Muchachas que temprano iban a misa expulsadas de su tierra huérfanas como el silencio frontera guardada en la bolsa del mandado.

Una geografía incierta niños quemados en su escuela puentes colgantes que derriba el agua chozas de lámina en plena modernidad extenso país con vómito inconforme voracidad que espanta a los leones más hambrientos.

Los árboles, el río surcos de maíz falda de bugambilia imagen reflejada en el maquillaje sombrío pestañas tristes llegan a la línea.

Aromático café sus ojos tronco del columpio balanceo de risas y burbujas. Guardan a sus hijos del mañana a sus papás del “ahorita” donde los proyectos nunca se acaban


y una corrupción apestosa saluda todos los malos días.

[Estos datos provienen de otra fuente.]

(* ===== verification/Queue.v ===== *)
(** * Packet queues (src/network/utils)

    [QueueSize] (queue-size.h, queue-size.cc), the base class of queues with its
    counters (queue.h, queue.cc) and [DropTailQueue] (drop-tail-queue.h). A
    container is a list of items; the trace sources of a queue are the log of the
    events it reported, which its owner reads. [QueueLimits] holds the limits on the
    bytes given to a device (dynamic-queue-limits.cc) and the device's queue that they
    stop (net-device-queue-interface.cc). *)

From S2P Require Import Prelude.

Module Queue.

(** ** Sizes *)

Inductive QueueSizeUnit := PACKETS | BYTES.
#[export] Instance unit_eq_dec : EqDecision QueueSizeUnit.
Proof. solve_decision. Defined.
Record QueueSize := mkSize { qs_unit : QueueSizeUnit; qs_value : Z }.

(** A packet: what queues read of it, and what it is told by. *)
Record Item := mkItem { uid : Z; GetSize : Z; GetTxQueueIndex : Z; priorityTag : option Z }.
#[export] Instance item_eq_dec : EqDecision Item.
Proof. solve_decision. Defined.

(** Comparing sizes of different units aborts. *)
Definition size_compare (f : Z -> Z -> bool) (a b : QueueSize) : option bool :=
  if decide (qs_unit a = qs_unit b) then Some (f (qs_value a) (qs_value b)) else None.
Definition size_lt := size_compare Z.ltb.
Definition size_gt := size_compare Z.gtb.
Definition size_ge := size_compare Z.geb.
Definition size_plus (a : QueueSize) (item : Item) : QueueSize :=
  match qs_unit a with
  | PACKETS => mkSize PACKETS (u32 (qs_value a + 1))
  | BYTES => mkSize BYTES (u32 (qs_value a + GetSize item))
  end.

(** ** The base class *)

(** The events reported to the trace sources. *)
Inductive qevent := TraceEnqueue (i : Item) | TraceDequeue (i : Item) | TraceDropBeforeEnqueue (i : Item) | TraceDropAfterDequeue (i : Item).

Record QueueBase := mkBase {
  m_nBytes : Z;
  m_nTotalReceivedBytes : Z;
  m_nPackets : Z;
  m_nTotalReceivedPackets : Z;
  m_nTotalDroppedBytes : Z;
  m_nTotalDroppedBytesBeforeEnqueue : Z;
  m_nTotalDroppedBytesAfterDequeue : Z;
  m_nTotalDroppedPackets : Z;
  m_nTotalDroppedPacketsBeforeEnqueue : Z;
  m_nTotalDroppedPacketsAfterDequeue : Z;
  m_maxSize : QueueSize
}.
Record Queue := mkQueue { base : QueueBase; m_packets : list Item; q_log : list qevent }.

Definition QueueBase_new : QueueBase := mkBase 0 0 0 0 0 0 0 0 0 0 (mkSize PACKETS UINT32_MAX).
Definition IsEmpty (q : Queue) : bool := m_nPackets (base q) =? 0.
Definition GetNPackets (q : Queue) : Z := m_nPackets (base q).
Definition GetNBytes (q : Queue) : Z := m_nBytes (base q).
Definition current_size (b : QueueBase) : QueueSize :=
  match qs_unit (m_maxSize b) with PACKETS => mkSize PACKETS (m_nPackets b) | BYTES => mkSize BYTES (m_nBytes b) end.
Definition GetCurrentSize (q : Queue) : QueueSize := current_size (base q).
Definition GetMaxSize (q : Queue) : QueueSize := m_maxSize (base q).

Definition ResetStatistics (q : Queue) : Queue :=
  let b := base q in
  mkQueue (mkBase (m_nBytes b) 0 (m_nPackets b) 0 0 0 0 0 0 0 (m_maxSize b)) (m_packets q) (q_log q).
Definition set_max (s : QueueSize) (b : QueueBase) : QueueBase :=
  mkBase (m_nBytes b) (m_nTotalReceivedBytes b) (m_nPackets b) (m_nTotalReceivedPackets b) (m_nTotalDroppedBytes b)
    (m_nTotalDroppedBytesBeforeEnqueue b) (m_nTotalDroppedBytesAfterDequeue b) (m_nTotalDroppedPackets b)
    (m_nTotalDroppedPacketsBeforeEnqueue b) (m_nTotalDroppedPacketsAfterDequeue b) s.
(** A null size is ignored; a maximum below the current size aborts. *)
Definition SetMaxSize (size : QueueSize) (q : Queue) : option Queue :=
  if qs_value size =? 0 then Some q else
  let q' := mkQueue (set_max size (base q)) (m_packets q) (q_log q) in
  let* less := size_lt size (GetCurrentSize q') in
  assert* negb less in Some q'.
Definition WouldOverflow (nPackets nBytes : Z) (q : Queue) : bool :=
  match qs_unit (GetMaxSize q) with
  | PACKETS => qs_value (GetMaxSize q) <? u32 (GetNPackets q + nPackets)
  | BYTES => qs_value (GetMaxSize q) <? u32 (GetNBytes q + nBytes)
  end.

Definition DropBeforeEnqueue (item : Item) (q : Queue) : Queue :=
  let b := base q in
  mkQueue (mkBase (m_nBytes b) (m_nTotalReceivedBytes b) (m_nPackets b) (m_nTotalReceivedPackets b)
    (u32 (m_nTotalDroppedBytes b + GetSize item)) (u32 (m_nTotalDroppedBytesBeforeEnqueue b + GetSize item)) (m_nTotalDroppedBytesAfterDequeue b)
    (u32 (m_nTotalDroppedPackets b + 1)) (u32 (m_nTotalDroppedPacketsBeforeEnqueue b + 1)) (m_nTotalDroppedPacketsAfterDequeue b) (m_maxSize b))
    (m_packets q) (q_log q ++ [TraceDropBeforeEnqueue item]).
Definition DropAfterDequeue (item : Item) (q : Queue) : Queue :=
  let b := base q in
  mkQueue (mkBase (m_nBytes b) (m_nTotalReceivedBytes b) (m_nPackets b) (m_nTotalReceivedPackets b)
    (u32 (m_nTotalDroppedBytes b + GetSize item)) (m_nTotalDroppedBytesBeforeEnqueue b) (u32 (m_nTotalDroppedBytesAfterDequeue b + GetSize item))
    (u32 (m_nTotalDroppedPackets b + 1)) (m_nTotalDroppedPacketsBeforeEnqueue b) (u32 (m_nTotalDroppedPacketsAfterDequeue b + 1)) (m_maxSize b))
    (m_packets q) (q_log q ++ [TraceDropAfterDequeue item]).

(** The item is inserted before position [pos]. *)
Definition DoEnqueue (pos : nat) (item : Item) (q : Queue) : option (bool * Queue) :=
  let* full := size_gt (size_plus (GetCurrentSize q) item) (GetMaxSize q) in
  if full then Some (false, DropBeforeEnqueue item q) else
  let b := base q in
  Some (true, mkQueue (mkBase (u32 (m_nBytes b + GetSize item)) (u32 (m_nTotalReceivedBytes b + GetSize item))
      (u32 (m_nPackets b + 1)) (u32 (m_nTotalReceivedPackets b + 1))
      (m_nTotalDroppedBytes b) (m_nTotalDroppedBytesBeforeEnqueue b) (m_nTotalDroppedBytesAfterDequeue b)
      (m_nTotalDroppedPackets b) (m_nTotalDroppedPacketsBeforeEnqueue b) (m_nTotalDroppedPacketsAfterDequeue b) (m_maxSize b))
    (take pos (m_packets q) ++ item :: drop pos (m_packets q)) (q_log q ++ [TraceEnqueue item])).

(** Taking out the item at position [pos]: [None] is an abort, an empty result a
    null pointer. *)
Definition take_out (pos : nat) (q : Queue) : option (option Item * Queue) :=
  if IsEmpty q then Some (None, q) else
  let* item := m_packets q !! pos in
  let b := base q in
  assert* GetSize item <=? m_nBytes b in
  assert* 0 <? m_nPackets b in
  Some (Some item, mkQueue (mkBase (u32 (m_nBytes b - GetSize item)) (m_nTotalReceivedBytes b) (u32 (m_nPackets b - 1)) (m_nTotalReceivedPackets b)
      (m_nTotalDroppedBytes b) (m_nTotalDroppedBytesBeforeEnqueue b) (m_nTotalDroppedBytesAfterDequeue b)
      (m_nTotalDroppedPackets b) (m_nTotalDroppedPacketsBeforeEnqueue b) (m_nTotalDroppedPacketsAfterDequeue b) (m_maxSize b))
    (delete pos (m_packets q)) (q_log q ++ [TraceDequeue item])).
Definition DoDequeue (pos : nat) (q : Queue) : option (option Item * Queue) := take_out pos q.
Definition DoRemove (pos : nat) (q : Queue) : option (option Item * Queue) :=
  let* (item, q') := take_out pos q in
  match item with
  | Some i => Some (item, DropAfterDequeue i q')
  | None => Some (None, q')
  end.
Definition DoPeek (pos : nat) (q : Queue) : option (option Item) :=
  if IsEmpty q then Some None else let* item := m_packets q !! pos in Some (Some item).

(** ** DropTailQueue *)

Definition DropTailQueue_new (maxSize : QueueSize) : option Queue := SetMaxSize maxSize (mkQueue QueueBase_new [] []).
Definition Enqueue (item : Item) (q : Queue) : option (bool * Queue) := DoEnqueue (length (m_packets q)) item q.
Definition Dequeue (q : Queue) : option (option Item * Queue) := DoDequeue 0 q.
Definition Remove (q : Queue) : option (option Item * Queue) := DoRemove 0 q.
Definition Peek (q : Queue) : option (option Item) := DoPeek 0 q.
(** [fuel] bounds the loop; the number of items is enough. *)
Fixpoint flush_loop (fuel : nat) (q : Queue) : option Queue :=
  if IsEmpty q then Some q else
  match fuel with
  | O => None
  | S fuel => let* (_, q') := Remove q in flush_loop fuel q'
  end.
Definition Flush (q : Queue) : option Queue := flush_loop (length (m_packets q)) q.

End Queue.

(** ** Limits on the bytes of a device (dynamic-queue-limits.cc), and the queue of a device
    that is stopped by them (net-device-queue-interface.cc) *)

Module QueueLimits.
Definition DQL_MAX_OBJECT : Z := UINT32_MAX / 16.
Definition DQL_MAX_LIMIT : Z := UINT32_MAX / 2 - DQL_MAX_OBJECT.
Record DynamicQueueLimits := mkLimits {
  m_numQueued : Z; m_adjLimit : Z; m_lastObjCnt : Z;
  m_limit : Z; m_numCompleted : Z;
  m_prevOvlimit : Z; m_prevNumQueued : Z; m_prevLastObjCnt : Z;
  m_lowestSlack : Z; m_slackStartTime : Z;
  m_maxLimit : Z; m_minLimit : Z; m_slackHoldTime : Z
}.
(** [Reset] does not touch [m_adjLimit]. *)
Definition Reset (now : Z) (s : DynamicQueueLimits) : DynamicQueueLimits :=
  mkLimits 0 (m_adjLimit s) 0 0 0 0 0 0 UINT32_MAX now (m_maxLimit s) (m_minLimit s) (m_slackHoldTime s).
Definition DynamicQueueLimits_new (now maxLimit minLimit holdTime : Z) : DynamicQueueLimits :=
  Reset now (mkLimits 0 0 0 0 0 0 0 0 UINT32_MAX 0 maxLimit minLimit holdTime).
Definition Posdiff (a b : Z) : Z := Z.max (i32 (i32 a - i32 b)) 0.
(** The limit before its bounds are applied, with the start of the slack interval and the
    lowest slack found in it. *)
Definition new_limit (now completed ovlimit : Z) (s : DynamicQueueLimits) : Z * Z * Z :=
  let limit := m_limit s in
  let inprogress := u32 (m_numQueued s - completed) in
  let prevInprogress := u32 (m_prevNumQueued s - m_numCompleted s) in
  let allPrevCompleted := 0 <=? i32 (u32 (completed - m_prevNumQueued s)) in
  if (negb (ovlimit =? 0) && (inprogress =? 0)) || (negb (m_prevOvlimit s =? 0) && allPrevCompleted) then
    (u32 (limit + u32 (Posdiff completed (m_prevNumQueued s) + m_prevOvlimit s)), now, UINT32_MAX)
  else if negb (inprogress =? 0) && negb (prevInprogress =? 0) && negb allPrevCompleted then
    let slack := Posdiff (u32 (limit + m_prevOvlimit s)) (u32 (2 * u32 (completed - m_numCompleted s))) in
    let slackLastObjs := if negb (m_prevOvlimit s =? 0) then Posdiff (m_prevLastObjCnt s) (m_prevOvlimit s) else 0 in
    let slack := Z.max slack slackLastObjs in
    let lowestSlack := if slack <? m_lowestSlack s then slack else m_lowestSlack s in
    if i64 (m_slackStartTime s + m_slackHoldTime s) <? now then (Posdiff limit lowestSlack, now, UINT32_MAX)
    else (limit, m_slackStartTime s, lowestSlack)
  else (limit, m_slackStartTime s, m_lowestSlack s).
Definition Completed (now count : Z) (s : DynamicQueueLimits) : option DynamicQueueLimits :=
  let numQueued := m_numQueued s in
  assert* count <=? u32 (numQueued - m_numCompleted s) in
  let completed := u32 (m_numCompleted s + count) in
  let ovlimit := Posdiff (u32 (numQueued - m_numCompleted s)) (m_limit s) in
  let '(limit, slackStartTime, lowestSlack) := new_limit now completed ovlimit s in
  let limit := Z.min (Z.max limit (m_minLimit s)) (m_maxLimit s) in
  let ovlimit := if negb (limit =? m_limit s) then 0 else ovlimit in
  Some (mkLimits numQueued (u32 (limit + completed)) (m_lastObjCnt s) limit completed ovlimit numQueued (m_lastObjCnt s)
    lowestSlack slackStartTime (m_maxLimit s) (m_minLimit s) (m_slackHoldTime s)).
Definition Available (s : DynamicQueueLimits) : Z := i32 (u32 (m_adjLimit s - m_numQueued s)).
Definition Queued (count : Z) (s : DynamicQueueLimits) : option DynamicQueueLimits :=
  assert* count <=? DQL_MAX_OBJECT in
  Some (mkLimits (u32 (m_numQueued s + count)) (m_adjLimit s) count (m_limit s) (m_numCompleted s) (m_prevOvlimit s) (m_prevNumQueued s)
    (m_prevLastObjCnt s) (m_lowestSlack s) (m_slackStartTime s) (m_maxLimit s) (m_minLimit s) (m_slackHoldTime s)).

(** [wakes] counts the calls of the wake callback, which is null when [m_wakeCallback] is
    false. *)
Record NetDeviceQueue := mkDeviceQueue { m_stoppedByDevice : bool; m_stoppedByQueueLimits : bool; m_queueLimits : option DynamicQueueLimits; m_wakeCallback : bool; wakes : Z }.
Definition NetDeviceQueue_new : NetDeviceQueue := mkDeviceQueue false false None false 0.
Definition IsStopped (t : NetDeviceQueue) : bool := m_stoppedByDevice t || m_stoppedByQueueLimits t.
Definition Start (t : NetDeviceQueue) : NetDeviceQueue := mkDeviceQueue false (m_stoppedByQueueLimits t) (m_queueLimits t) (m_wakeCallback t) (wakes t).
Definition Stop (t : NetDeviceQueue) : NetDeviceQueue := mkDeviceQueue true (m_stoppedByQueueLimits t) (m_queueLimits t) (m_wakeCallback t) (wakes t).
Definition Wake (t : NetDeviceQueue) : NetDeviceQueue :=
  mkDeviceQueue false (m_stoppedByQueueLimits t) (m_queueLimits t) (m_wakeCallback t) (if m_stoppedByDevice t && m_wakeCallback t then wakes t + 1 else wakes t).
Definition SetWakeCallback (t : NetDeviceQueue) : NetDeviceQueue := mkDeviceQueue (m_stoppedByDevice t) (m_stoppedByQueueLimits t) (m_queueLimits t) true (wakes t).
Definition SetQueueLimits (ql : option DynamicQueueLimits) (t : NetDeviceQueue) : NetDeviceQueue :=
  mkDeviceQueue (m_stoppedByDevice t) (m_stoppedByQueueLimits t) ql (m_wakeCallback t) (wakes t).
Definition ResetQueueLimits (now : Z) (t : NetDeviceQueue) : NetDeviceQueue := SetQueueLimits (Reset now <$> m_queueLimits t) t.
Definition NotifyQueuedBytes (bytes : Z) (t : NetDeviceQueue) : option NetDeviceQueue :=
  match m_queueLimits t with
  | None => Some t
  | Some ql =>
      let* ql := Queued bytes ql in
      let t := SetQueueLimits (Some ql) t in
      if 0 <=? Available ql then Some t
      else Some (mkDeviceQueue (m_stoppedByDevice t) true (m_queueLimits t) (m_wakeCallback t) (wakes t))
  end.
Definition NotifyTransmittedBytes (now bytes : Z) (t : NetDeviceQueue) : option NetDeviceQueue :=
  match m_queueLimits t with
  | None => Some t
  | Some ql =>
      if bytes =? 0 then Some t else
      let* ql := Completed now bytes ql in
      let t := SetQueueLimits (Some ql) t in
      if Available ql <? 0 then Some t
      else Some (mkDeviceQueue (m_stoppedByDevice t) false (m_queueLimits t) (m_wakeCallback t)
        (if m_stoppedByQueueLimits t && m_wakeCallback t then wakes t + 1 else wakes t))
  end.
End QueueLimits.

Ellas se van a la frontera del miedo travesía de pesadillas. Si las sonámbulas hablaran cantarían el terror de aquella noche Dedos de lujuria secos por el polvo fantasmas de la turbulencia con la baba y el esperma a carcajadas cortan la flor migrante espíritu de innombrable pena.

Sus madres vienen en su busca con la fe en la virgen por encontrarlas Ellas bordan en las maquilas lienzo de algodón desierto ofrenda de himen ultrajado hamburguesas agrias estadios donde aúllan y torres que dicen derrumbó una maldición musulmana.

No las encuentran.


¿Se fueron en busca de su infancia? Con sus pies mojados de sangre Grito de muchacha violada Angustia que musita piedad sin encontrarla.

¿Dónde están los aguijones? ¿Nadie puede detenerlos? Maldito escorpión bajo la tormenta.

Ellas quieren terminar la pesadilla pero sus cuerpos mutilados perdidos en la frontera mueren otra vez de tristeza.